**What to work on:** Only one stretch of the data below is wanted: the lines starting at the one with "injection Hd' as <-." and ending at the one with "[plot_freq_response] and [graph_resonances_test_results].", both included, given again exactly.

[[ Supplied records open ]]

(** C9: with [-resolve], explain tells what the program would do.  For a
    compiled configuration and a network that answers the command as it
    answers the program, it ends, and it fails or shows the decision of a
    session for the same domain, with the outbound and the addresses that the
    session uses.  Only when it notes that the rule changes the outbound may
    the session fail, or use addresses of its own. *)
Theorem explain_foretells_sessions {W W' PC : Type}
    (exchange : string -> Z -> Msg -> addr_port -> string -> W -> result go_error Msg * W)
    (Fqdn : string -> string) (SetQuestion : string -> Z -> Msg) (Copy : Msg -> Msg)
    (moment : W -> option go_error * bool * Z * Z) (net : network W' Client Direct Direct PC)
    (raw : rawConfig) (c : Config) (leases : gmap string (list addr_port)) (engine : Engine)
    (routes : gmap string (Route Client Direct Direct)) (path domain family : string) (timeout : Z) (w : W)
    (metadata : FlowMetadata) (f : flow W') :
  compile raw = Ok c -> leases_ok leases -> New (ConfigTypes.Rules c) = Ok engine ->
  BuildRoutes (Outbounds (runtimeWithInterfaceDNS c leases)) = Ok routes ->
  same_answers exchange Fqdn SetQuestion Copy moment net c routes domain family timeout ->
  FlowDomain metadata = domain ->
  exists explained w2,
    explainFlow exchange Fqdn SetQuestion Copy moment c path domain [] family true timeout w = Some (explained, w2) /\
    foretold c explained (decideFlow net routes engine metadata domain AddrZero (bool_decide (family = "ipv6")) f).
Proof.
  intros Hc Hl He Hb Hsame Hd.
  pose proof (effective_outbounds_ok leases _ Hl (compiled_outbounds_ok _ _ Hc)) as Hok.
  destruct (BuildRoutes_Ok _ Hok) as (routes' & Hb' & Hr). cbn [runtimeWithInterfaceDNS Outbounds] in Hb. rewrite Hb in Hb'. injection Hb' as <-.
  pose proof (routes_of_valid _ _ Hok Hr) as Hv. apply routes_of_agree in Hr as Ha.
  unfold explainFlow. destruct (Candidates engine (MkFlowMetadata domain AddrZero AddrZero AddrZero 0)) as [cs|e] eqn:Hcs; cycle 1.
  { unfold explain_candidates. rewrite He. cbn [map_err mbind result_bind]. rewrite Hcs. cbn. eexists _, _. split; [done|].
    unfold decideFlow. cbn [addr_valid].
    change (matcher_Candidates engine metadata) with (map_err rules_failure (Candidates engine metadata)).
    rewrite (Candidates_domain engine metadata (MkFlowMetadata domain AddrZero AddrZero AddrZero 0)) by done. by rewrite Hcs. }
  destruct (explain_candidates_Ok _ _ _ Hc He path domain [] family cs Hcs) as (r & k & -> & Hlast & Hk & _ & Hfinal & Hpend & Hres & Hnote).
  rewrite (bool_decide_true ([] = [])) by done. cbn [andb].
  pose proof (candidate_decisions _ _ _ Hc He _ _ Hcs) as Hall.
  assert (Hkd : rule_decision c k) by (rewrite Forall_forall in Hall; apply Hall; apply last_Some in Hlast as [l ->]; set_solver).
  destruct (route_reject c routes Ha k Hkd) as (o & rt & Ho & Hrt & Hrej).
  assert (Hdecide : decideFlow net routes engine metadata domain AddrZero (bool_decide (family = "ipv6")) f =
    if bool_decide (OutType o = "reject") then
      match first_resolvable routes (removelast cs) with
      | Err e => Some (Err e, f)
      | Ok None => Some (Ok (k, None), f)
      | Ok (Some deferred) => decide_resolved net routes engine metadata deferred domain (bool_decide (family = "ipv6")) f
      end
    else decide_resolved net routes engine metadata k domain (bool_decide (family = "ipv6")) f).
  { unfold decideFlow. cbn [addr_valid].
    change (matcher_Candidates engine metadata) with (map_err rules_failure (Candidates engine metadata)).
    rewrite (Candidates_domain engine metadata (MkFlowMetadata domain AddrZero AddrZero AddrZero 0)) by done.
    rewrite Hcs. cbn [map_err]. by rewrite Hlast, Hrt, Hrej. }
  unfold resolutionCandidate. rewrite Hlast, Ho. destruct (bool_decide (OutType o = "reject")) eqn:Hb2; cbn [negb].
  - destruct (first_deferred_agrees c routes (removelast cs) Ha) as (x & -> & Hx & Hin); [by apply Forall_removelast|].
    rewrite Hdecide, Hx. cbn [mbind result_bind]. destruct x as [deferred|].
    + eapply resolved_foretold; eauto. apply (Forall_removelast _ cs) in Hall. rewrite Forall_forall in Hall. by apply Hall, Hin.
    + eexists _, _. split; [done|]. cbn. rewrite Hpend. split_and!; [done|by eexists|]. by left.
  - rewrite Hdecide. cbn [mbind result_bind]. eapply resolved_foretold; eauto.
Qed.
(** C10: the report on the hosts file.  For the rules of a compiled
    configuration each conflict is an entry of a line that gives a domain an
    address, and every entry is reported whose domain the program would answer
    with a Fake IP.  A reported domain is named by a rule or lies below a
    suffix of one; if no rule has both names and suffixes, it would be answered
    with a Fake IP. *)
Theorem hosts_conflicts_spec (raw : rawConfig) (c : Config) (engine : Engine) (size : Z) (contents : string)
    (conflicts : list hostsConflict) :
  compile raw = Ok c -> New (ConfigTypes.Rules c) = Ok engine ->
  scanHostsConflicts (HostsOpened true size (Ok contents)) (ConfigTypes.Rules c) = Ok conflicts ->
  (forall conflict, conflict ∈ conflicts -> exists address,
     hosts_line contents (hc_Line conflict) address (hc_Domain conflict) /\ hc_Address conflict = addr_text address /\
     exists rule, rule ∈ ConfigTypes.Rules c /\ named_by rule (hc_Domain conflict)) /\
  (forall number address domain, hosts_line contents number address domain -> canonical domain ->
     (RequiresFakeIP engine domain = true -> MkConflict number (addr_text address) domain ∈ conflicts) /\
     (Forall (fun rule => Domains rule = [] \/ DomainSuffixes rule = []) (ConfigTypes.Rules c) ->
      MkConflict number (addr_text address) domain ∈ conflicts -> RequiresFakeIP engine domain = true)).
Proof.
  intros Hc He Hscan. pose proof (compiled_names _ _ Hc) as Hnames.
  unfold scanHostsConflicts in Hscan. apply guard_err_Ok in Hscan as [_ Hscan].
  destruct (policy_names (ConfigTypes.Rules c)) as [exact suffixes] eqn:Hp.
  assert (Hmatch : forall d, policyDomainMatch d exact suffixes = true <-> exists r, r ∈ ConfigTypes.Rules c /\ named_by r d).
  { intros d. pose proof (policy_match_spec _ d Hnames) as H. by rewrite Hp in H. }
  destruct (scan_lines contents) as [lines|] eqn:Hl; [|done]. injection Hscan as <-.
  assert (Hengine : engine = compile_rule <$> ConfigTypes.Rules c).
  { unfold New in He. apply guard_err_Ok in He as [_ He]. by injection He. }
  split.
  - intros conflict (n & text & a & names & d & Hn & Hx & Hd & Hm & ->)%scan_hosts_elem. exists a. cbn.
    split; [|split; [done|by apply Hmatch]]. exists lines, n, text, names. split_and!; try done. lia.
  - intros number address domain (lines' & n & text & names & Hl' & Hn & -> & Hx & Hd) Hcan. rewrite Hl in Hl'. injection Hl' as <-.
    assert (Hin : MkConflict (Z.of_nat n + 1) (addr_text address) domain ∈ scan_hosts lines 1 exact suffixes <->
      policyDomainMatch domain exact suffixes = true).
    { rewrite scan_hosts_elem. split.
      - by intros (n' & t & a & ns & d & _ & _ & _ & Hm & [= _ _ ->]).
      - intros Hm. exists n, text, address, names, domain. split_and!; try done. f_equal. lia. }
    rewrite Hin, Hmatch, requires_fake_ip_spec, Hengine. setoid_rewrite list_elem_of_fmap.
    pose proof (canonical_Normalize _ Hcan) as Hnorm. split.
    + intros (d & rule & Hd' & (r & -> & Hr) & Hex & Hb). rewrite Hnorm in Hd'. injection Hd' as <-.
      exists r. split; [done|]. by apply matchesBase_named.
    + rewrite Forall_forall. intros Hone (r & Hr & Hnamed). exists domain, (compile_rule r).
      destruct (named_matchesBase r domain (Hone r Hr) (proj1 Hcan) Hnamed). split_and!; try done. by exists r.
Qed.
(** * Shake&Tune resonance analysis: the shaper recommendation pipeline

    A shallow embedding of [src/shaketune/resonances.py]: [calibrate_shaper],
    [plot_freq_response] and [graph_resonances_test_results].

    Python floats are IEEE binary64 numbers, modelled by Rocq's primitive
    floats; their comparisons and arithmetic are the kernel's, specified by
    [FloatAxioms].  NumPy one-dimensional arrays are lists.  Exceptions are an
    error value, console output and drawing calls are a trace of events. *)

From Stdlib Require Import ZArith List String Ascii Bool Lia.
From Stdlib Require Import Floats.
Import ListNotations.

Set Warnings "-inexact-float".

Open Scope string_scope.
Open Scope list_scope.
Open Scope float_scope.

(** ** Module constants (resonances.py, lines 19-22) *)

Definition PEAKS_DETECTION_THRESHOLD : float := 0.05.
Definition PEAKS_EFFECT_THRESHOLD : float := 0.12.
Definition SPECTROGRAM_LOW_PERCENTILE_FILTER : float := 5.
Definition MAX_SMOOTHING : float := 0.1.

(** ** Exceptions *)

Inductive Exn : Type :=
| ValueError (msg : string)
| OverflowError (msg : string)
| IndexError (msg : string)
| AttributeError (msg : string)
| TypeError (msg : string)
| CollaboratorError (msg : string).

(** ** Python and NumPy primitives used by the module *)

Module Py.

[[ Supplied records closed ]]

**Answer for the task:**
    + intros (d & rule & Hd' & (r & -> & Hr) & Hex & Hb). rewrite Hnorm in Hd'. injection Hd' as <-.
      exists r. split; [done|]. by apply matchesBase_named.
    + rewrite Forall_forall. intros Hone (r & Hr & Hnamed). exists domain, (compile_rule r).
      destruct (named_matchesBase r domain (Hone r Hr) (proj1 Hcan) Hnamed). split_and!; try done. by exists r.
Qed.
(** * Shake&Tune resonance analysis: the shaper recommendation pipeline

    A shallow embedding of [src/shaketune/resonances.py]: [calibrate_shaper],
    [plot_freq_response] and [graph_resonances_test_results].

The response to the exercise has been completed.